Task item: Extract exactly the range of lines bounded by the line containing "simpl. rewrite Hg." and the final line of the listing, both ends included, and no other lines.

Input for this task:

Definition MsgCommitPubRandList_ValidateBasic (m : MsgCommitPubRandList) : res FinErr unit :=
  _ ← of_option ErrAddress (cp_Signer m);
  require (length (cp_Commitment m) =? ExpectedCommitmentLengthBytes) ErrInvalidPubRand;;
  require (negb (u64_add (cp_StartHeight m) (cp_NumPubRand m) <=? cp_StartHeight m)%N)
    ErrOverflowInBlockHeight.

Definition HashToSign (m : MsgCommitPubRandList) : bytes :=
  Sum256 (Uint64ToBigEndian (cp_StartHeight m) ++ Uint64ToBigEndian (cp_NumPubRand m)
            ++ cp_Commitment m).

(** [schnorr.ParseSignature] and [Signature.Verify] of btcec: the signature, the
    hash, the key. *)
Context (schnorr_Verify : bytes → bytes → point → bool).

Definition VerifySig (m : MsgCommitPubRandList) (fpBtcPk : bytes) : bool :=
  match ParsePubKey fpBtcPk, cp_Sig m with
  | Some pk, Some sig => schnorr_Verify sig (HashToSign m) pk
  | _, _ => false
  end.

Definition CommitPubRandList s bs (ev : EpochView) ctx (req : MsgCommitPubRandList)
  : res FinErr FinState :=
  MsgCommitPubRandList_ValidateBasic req;;
  require (negb (u64_add (ctx_height ctx) MaxPubRandCommitOffset <=? cp_StartHeight req)%N)
    ErrInvalidPubRand;;
  require (validateActivationHeight s (cp_StartHeight req)) ErrFinalityNotActivated;;
  require (negb (cp_NumPubRand req <? MinPubRand (GetParams s))%N) ErrTooFewPubRand;;
  fpBtcPk ← of_option ErrInvalidPubRand (cp_FpBtcPk req);
  require (HasFinalityProvider bs fpBtcPk) (ErrBs ErrFpNotFound);;
  require (negb (IsFinalityProviderDeleted bs fpBtcPk)) ErrFpDeleted;;
  require (VerifySig req fpBtcPk) ErrInvalidPubRand;;
  let prCommit := mkPubRandCommit (cp_StartHeight req) (cp_NumPubRand req) (cp_Commitment req)
                    (GetCurrentEpoch ev) in
  match GetLastPubRandCommit s fpBtcPk with
  | None => SetPubRandCommit s fpBtcPk prCommit
  | Some lastPrCommit =>
      require (negb (cp_StartHeight req <=? EndHeight lastPrCommit)%N) ErrInvalidPubRand;;
      SetPubRandCommit s fpBtcPk prCommit
  end.

(** [time.Time{}], the first of January of the year 1. *)
Definition zero_time : Z := (- 62135596800 * 10 ^ 9)%Z.

Definition IsJailingPeriodPassed (si : SigningInfo) (curBlockTime : Z) : res FinErr bool :=
  if (sg_JailedUntil si =? zero_time)%Z then Err (ErrBs ErrFpNotJailed)
  else mret (sg_JailedUntil si <? curBlockTime)%Z.

Definition UnjailFinalityProvider s bs lc ctx (signer : string) (fpBtcPk : option bytes)
  : res FinErr BSState :=
  match fpBtcPk with
  | None => Panic
  | Some fpPk =>
      fp ← map_err ErrBs (GetFinalityProvider bs fpPk);
      require (bool_decide (fp_Addr fp = signer)) ErrSigner;;
      require (IsJailed fp) (ErrBs ErrFpNotJailed);;
      info ← of_option ErrNoSigningInfo (signingTracker s !! fpPk);
      passed ← IsJailingPeriodPassed info (Epoching.hi_Time ctx);
      require passed ErrJailingPeriodNotPassed;;
      map_err ErrBs (BtcStaking.UnjailFinalityProvider bs lc fpPk)
  end.
End keeper.
End FinalityVotes.
Lemma processEvent_spec ps e ps' f :
  deltas_are ps f → processEvent bs ps e = Ok ps' →
  deltas_are ps' (λ pk, (f pk + now_change pk e)%Z) ∧
  FPStatesByBtcPk ps' = fp_event (FPStatesByBtcPk ps) e ∧ FpByBtcPk ps' = FpByBtcPk ps ∧
  ExpiredEvents ps' = ExpiredEvents ps ++ option_list (expired_tx e) ∧
  SlashedEvents ps' = SlashedEvents ps ++ option_list (slashed_pk e).
Proof.
  intros Hd He.
  assert (∀ ps' (c : bytes → Z), same_frame ps ps' →
    (∀ pk z, delta_of ps pk = int64 z → delta_of ps' pk = int64 (z + c pk)) →
    deltas_are ps' (λ pk, (f pk + c pk)%Z) ∧ FPStatesByBtcPk ps' = FPStatesByBtcPk ps ∧
    FpByBtcPk ps' = FpByBtcPk ps ∧ ExpiredEvents ps' = ExpiredEvents ps ++ [] ∧
    SlashedEvents ps' = SlashedEvents ps ++ []) as Hdel.
  { intros ps1 c (?&?&?&?&?) Hc. rewrite !app_nil_r. split_and!; try done.
    intros pk. by apply Hc. }
  assert (∀ (c : bytes → Z), (∀ pk, c pk = 0%Z) → deltas_are ps (λ pk, (f pk + c pk)%Z)) as H0.
  { intros c Hc pk. rewrite Hc, Z.add_0_r. apply Hd. }
  destruct e as [tx st|pk|pk|pk]; simpl in He.
  2-4: inv_ok; simpl; rewrite ?app_nil_r; split_and!; try done; apply (H0 (λ _, 0%Z)); done.
  destruct (decide (st = EXPIRED)) as [->|Hne].
  { inv_ok. simpl. rewrite !app_nil_r. split_and!; try done.
    apply (H0 (λ _, _)). intros pk. by destruct (getBTCDelegation bs tx). }
  assert (processBtcDelUpdate bs ps tx st = Ok ps') as Hp by by destruct st.
  unfold processBtcDelUpdate in Hp. apply bind_Ok in Hp as (d & Hg & Hp).
  apply must_Ok, map_err_Ok, of_option_Ok in Hg. clear He.
  simpl. rewrite Hg. destruct st; try done; simpl option_list.
  - inv_ok. rewrite !app_nil_r. split_and!; try done. by apply (H0 (λ _, 0%Z)).
  - inv_ok. rewrite !app_nil_r. split_and!; try done. by apply (H0 (λ _, 0%Z)).
  - apply process_active_spec in Hp as [Hf Hc]. by apply (Hdel ps' (λ pk, stake_for pk d)).
  - apply bind_Ok in Hp as (q & Hq & Hp). apply delHasQuorum_quorate in Hq. rewrite Hq.
    destruct q.
    + apply process_unbond_spec in Hp as [Hf Hc]. apply (Hdel ps' (λ pk, - stake_for pk d)%Z); [done|].
      intros pk z Hz. by rewrite (Hc pk z Hz).
    + inv_ok. rewrite !app_nil_r. split_and!; try done. by apply (H0 (λ _, 0%Z)).
Qed.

Solution to the problem:
  simpl. rewrite Hg. destruct st; try done; simpl option_list.
  - inv_ok. rewrite !app_nil_r. split_and!; try done. by apply (H0 (λ _, 0%Z)).
  - inv_ok. rewrite !app_nil_r. split_and!; try done. by apply (H0 (λ _, 0%Z)).
  - apply process_active_spec in Hp as [Hf Hc]. by apply (Hdel ps' (λ pk, stake_for pk d)).
  - apply bind_Ok in Hp as (q & Hq & Hp). apply delHasQuorum_quorate in Hq. rewrite Hq.
    destruct q.
    + apply process_unbond_spec in Hp as [Hf Hc]. apply (Hdel ps' (λ pk, - stake_for pk d)%Z); [done|].
      intros pk z Hz. by rewrite (Hc pk z Hz).
    + inv_ok. rewrite !app_nil_r. split_and!; try done. by apply (H0 (λ _, 0%Z)).
Qed.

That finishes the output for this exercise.